SOURCE DATA:
(* ===== verification/RoundsSafety.v ===== *)
(** * Every program of the rounds, against the invariant ([internal/gateway/endpoint.go])

    Triples for the programs of Rounds.v: what they hold of connections not yet in the table, and that
    they keep [moment] (Moments.v) whatever interferes. *)
From Stdlib Require Import ZArith Lia Ascii.
From stdpp Require Import base strings list gmap fin_map_dom.
From S2P Require Import Prelude.
From S2P Require Import GoStrings.
From S2P Require Import Visible.
From S2P Require Import GoTime.
From S2P Require Import Encode.
From S2P Require Import Registry.
From S2P Require Import Signer.
From S2P Require Import Quota.
From S2P Require Import Quarantine.
From S2P Require Import Access.
From S2P Require Import Redact.
From S2P Require Import Prog.
From S2P Require Import GatewayTypes.
From S2P Require Import ToolSchema.
From S2P Require Import Routing.
From S2P Require Import Fleet.
From S2P Require Import Dispatch.
From S2P Require Import Rounds.
From S2P Require Import World.
From S2P Require Import Moments.

Create HintDb rounds.

Section rounds.
Context `{UT : UnicodeTables} `{PT : PrintTable} `{SV : SchemaValidator} `{HF : HashFunction} `{ED : Ed25519} `{UP : UrlParser}.
Context (rc : round_config).

Abbreviation table := (gmap string routedTool).
Abbreviation rprog := (prog (E := round_effects)).

Variable answers : forall e : reff, reply (rans e) -> Prop.

Abbreviation triple := (triple answers moment).
Abbreviation stable := (stable moment).
Abbreviation noisy := (noisy quiet_op).
Abbreviation ensures := (ensures answers).

(** The rules, for [moment]. *)
Abbreviation t_bind := (triple_bind answers moment moment_stable _ _ _ _ _).
Abbreviation t_ret := (triple_ret answers moment moment_stable _ _ _).
Abbreviation t_step := (triple_step answers moment moment_stable _ _ _).
Abbreviation t_perform := (triple_perform answers moment moment_stable _ _ _).
Abbreviation t_mono := (triple_mono answers moment moment_stable _ _ _ _ _).
Abbreviation t_for_each := (triple_for_each answers moment moment_stable _ _ _).
Abbreviation t_concurrently := (triple_concurrently answers moment moment_stable quiet_op quiet_benign quiet_moment _ _ _).

(** ** Quiet programs *)

Lemma quiet_triple {A} (p : rprog A) (P : world -> Prop) (Q : A -> Prop) :
  core_only P -> stable P -> never (E := round_effects) noisy p -> ensures p Q -> triple P p (fun a w => P w /\ Q a).
Proof. apply triple_quiet; [exact moment_stable|exact quiet_benign|exact quiet_moment]. Qed.

(** A quiet program in front. *)
Lemma quiet_first {A B} (p : rprog A) (f : A -> rprog B) (P : world -> Prop) (Q : A -> Prop) R :
  core_only P -> stable P -> never (E := round_effects) noisy p -> ensures p Q ->
  (forall a, Q a -> triple P (f a) R) -> triple P (bind p f) R.
Proof.
  intros Hc Hs Hn Hq Hf. eapply t_bind; [by apply (quiet_triple p P Q)|].
  intros a w Hi [Hw Ha]. by apply Hf.
Qed.

Lemma never_lift {A} (p : prog (E := gw_effects) A) : never (E := round_effects) noisy (lift p).
Proof. induction p as [a|d|e k IH]; cbn; [done|done|]. split; [tauto|done]. Qed.

Lemma never_perform e : ~ noisy e -> never (E := round_effects) noisy (perform e).
Proof. apply (never_trigger (E := round_effects) noisy). Qed.

Lemma never_step op : quiet_op op = true -> never (E := round_effects) noisy (step op).
Proof. intros H. apply never_perform. cbn. by rewrite H. Qed.

Lemma never_for_each {X B} (items : list X) (body : X -> B -> rprog B) acc :
  (forall x b, never (E := round_effects) noisy (body x b)) -> never (E := round_effects) noisy (for_each items body acc).
Proof.
  intros Hb. revert acc. induction items as [|x items IH]; intros acc; cbn [for_each]; [done|].
  apply never_bind; [apply Hb|]. intros a. apply IH.
Qed.

Ltac silent :=
  repeat first [ progress intros | done | apply never_lift | by apply never_step | (apply never_perform; cbn; tauto)
               | apply (never_bind (E := round_effects)) | apply never_for_each | case_match ].

Lemma never_verifyEntry entry : never (E := round_effects) noisy (verifyEntry rc entry).
Proof. unfold verifyEntry. silent. Qed.

Lemma never_note_signature name r : never (E := round_effects) noisy (note_signature name r).
Proof. unfold note_signature. silent. Qed.

Lemma never_gate_entries uncounted entries : never (E := round_effects) noisy (gate_entries rc uncounted entries).
Proof.
  unfold gate_entries. apply never_for_each. intros entry acc. unfold gate_entry.
  destruct (Validate entry); [done|]. case_bool_decide; [done|].
  apply (never_bind (E := round_effects)); [apply never_verifyEntry|]. intros r.
  apply (never_bind (E := round_effects)); [apply never_note_signature|done].
Qed.

Lemma never_resolveEnv name vars env : never (E := round_effects) noisy (resolveEnv name vars env).
Proof. revert env. induction vars as [|var vars IH]; intros env; cbn [resolveEnv]; silent. Qed.

Lemma never_routesFor up defs : never (E := round_effects) noisy (routesFor up defs).
Proof. unfold routesFor, route_def, auditQuarantineEvent. silent. Qed.

Lemma never_stableRoutesFor up : never (E := round_effects) noisy (stableRoutesFor up).
Proof. unfold stableRoutesFor, stable_one. silent. Qed.

Lemma never_load_listings : never (E := round_effects) noisy (load_listings rc).
Proof. unfold load_listings. silent. Qed.

Lemma never_persistHealth round : never (E := round_effects) noisy (persistHealth rc round).
Proof. unfold persistHealth. silent. Qed.

Lemma never_start_round : never (E := round_effects) noisy start_round.
Proof. unfold start_round. silent. Qed.

Lemma never_settle servable keep frozen dialed :
  forallb ValidName servable = true -> never (E := round_effects) noisy (settle servable keep frozen dialed).
Proof. intros H. unfold settle, write_events. silent. Qed.

(** ** What they return *)

(** The entries that are not spending a credential uncounted. *)
Definition counted (uncounted : list string) (entries : list UpstreamServer) : list UpstreamServer :=
  List.filter (fun e => negb (bool_decide (Name e ∈ uncounted))) entries.

Lemma ensures_gate_entries uncounted entries :
  ensures (gate_entries rc uncounted entries)
    (fun g => Forall (fun e => Validate e = None) (ga_ready g) /\ ga_ready g `sublist_of` entries
              /\ (ga_failures g = [] -> ga_unmeasured g = [] /\ ga_ready g = counted uncounted entries)).
Proof.
  unfold gate_entries. eapply ensures_mono; [|apply (ensures_loop _ _ _ _ (fun rest g =>
    Forall (fun e => Validate e = None) (ga_ready g) /\ exists pre, entries = pre ++ rest /\ ga_ready g `sublist_of` pre
    /\ (ga_failures g = [] -> ga_unmeasured g = [] /\ ga_ready g = counted uncounted pre)))].
  - intros g (Hf & pre & -> & Hs & Hn). by rewrite app_nil_r.
  - intros e rest g (Hf & pre & -> & Hs & Hn).
    assert (Hskip : forall g', ga_ready g' = ga_ready g ->
      (ga_failures g' = [] -> ga_failures g = [] /\ ga_unmeasured g' = ga_unmeasured g /\ Name e ∈ uncounted) ->
      Forall (fun e => Validate e = None) (ga_ready g') /\ exists pre', pre ++ e :: rest = pre' ++ rest /\ ga_ready g' `sublist_of` pre'
      /\ (ga_failures g' = [] -> ga_unmeasured g' = [] /\ ga_ready g' = counted uncounted pre')).
    { intros g' -> Hfl. split; [done|]. exists (pre ++ [e]). rewrite <- app_assoc. split_and!; [done|by apply sublist_inserts_r|].
      intros (Hg & -> & Hu)%Hfl. destruct (Hn Hg) as [Hnu ->]. split; [done|]. unfold counted. rewrite List.filter_app. cbn.
      by rewrite bool_decide_eq_true_2, app_nil_r. }
    assert (Hno : forall l (x : failure) (P : Prop), l ++ [x] = [] -> P) by (intros [|] x P; done).
    unfold gate_entry. destruct (Validate e) eqn:Hv; [apply Hskip; [done|]; cbn; intros Hx; by eapply Hno|].
    case_bool_decide as Hu; [by apply Hskip|].
    apply ensures_bind, ensures_true. intros r. apply ensures_bind, ensures_true. intros [].
    destruct r; [apply Hskip; [done|]; cbn; intros Hx; by eapply Hno|]. cbn. split; [by apply Forall_app; split; [|constructor]|].
    exists (pre ++ [e]). rewrite <- app_assoc. split_and!; [done|by apply sublist_app|].
    intros [Hnu ->]%Hn. split; [done|]. unfold counted. rewrite List.filter_app. cbn. by rewrite bool_decide_eq_false_2.
  - split; [constructor|]. by exists [].
Qed.

(** The routes an upstream earned: checked, under its own name, each once. *)
Definition earned (up : string) (t : table) : Prop :=
  typed t /\ forall name rt, t !! name = Some rt -> upstream (rt_route rt) = up.

Lemma earned_empty up : earned up ∅.
Proof. split; [apply typed_empty|]. intros name rt H. by rewrite lookup_empty in H. Qed.

Lemma earned_insert up d output t :
  ValidName up = true -> servable_def d output -> earned up t ->
  earned up (<[Namespaced up (DName d) := route_to up d output]> t).
Proof.
  intros Hu Hd [Ht Hn]. split; [apply typed_insert; [done|by apply well_routed_route]|].
  intros name rt H. apply lookup_insert_Some in H as [[_ <-]|[_ H]]; [done|by eapply Hn].
Qed.

Lemma ensures_routesFor up defs :
  ValidName up = true -> ensures (routesFor up defs) (fun out => earned up (ur_routes out)).
Proof.
  intros Hu. unfold routesFor. apply ensures_bind.
  eapply ensures_mono; [|apply (ensures_for_each _ _ _ _ (fun out => earned up (ur_routes out)));
    [|apply earned_empty]].
  - intros out [Ht Hn]. cbn. split.
    + eapply typed_subseteq; [exact Ht|apply foldr_delete_subseteq].
    + intros name rt H. eapply Hn, lookup_weaken; [exact H|apply foldr_delete_subseteq].
  - intros d acc _ Ha. unfold route_def. destruct (negb (ValidToolName (DName d))) eqn:Hn; [done|].
    destruct (Z.ltb_spec MaxToolDefinitionBytes (DefinitionSize d)); [done|].
    destruct (validateSchema (DInputSchema d)) as [[]|] eqn:Hv; [|done].
    destruct (resolveOutputSchema (DOutputSchema d)) as [output|] eqn:Ho; [|done].
    apply ensures_bind, ensures_true. intros [obs|e]; [|done]. apply ensures_bind, ensures_true. intros [].
    cbn. unfold add_route. destruct (ur_routes acc !! _); [done|]. cbn. apply earned_insert; [done| |done].
    apply negb_false_iff in Hn. by split_and!.
Qed.

Lemma ensures_stableRoutesFor up :
  ValidName up = true -> ensures (stableRoutesFor up) (fun out => earned up (ur_routes out)).
Proof.
  intros Hu. unfold stableRoutesFor. apply ensures_bind, ensures_true. intros f.
  apply ensures_for_each; [|apply earned_empty].
  intros lt acc _ Ha. unfold stable_one. apply ensures_bind, ensures_true. intros [t|e].
  2: { by destruct (wraps e SNotFound). }
  destruct (negb (Usable t) || _); [done|]. apply ensures_bind, ensures_true. intros [id| |e]; [|done|done].
  cbn. unfold stable_route. set (d := kept_def id (TClass t)).
  destruct (_ || _) eqn:Hc; [done|]. rewrite !orb_false_iff, !negb_false_iff in Hc. destruct Hc as [[[_ Hn] Hs] Hv].
  destruct (resolveOutputSchema (DOutputSchema d)) as [output|] eqn:Ho; [|done]. cbn. apply earned_insert; [done| |done].
  destruct (validateSchema (DInputSchema d)) as [[]|] eqn:Hv'; [|done]. split_and!; [done|lia|done|done].
Qed.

ASSIGNMENT:
Which lines in the data above hold the string "exact"? Show each one.

RESULT OF THE EXERCISE:
Proof. apply triple_quiet; [exact moment_stable|exact quiet_benign|exact quiet_moment]. Qed.
    + eapply typed_subseteq; [exact Ht|apply foldr_delete_subseteq].
    + intros name rt H. eapply Hn, lookup_weaken; [exact H|apply foldr_delete_subseteq].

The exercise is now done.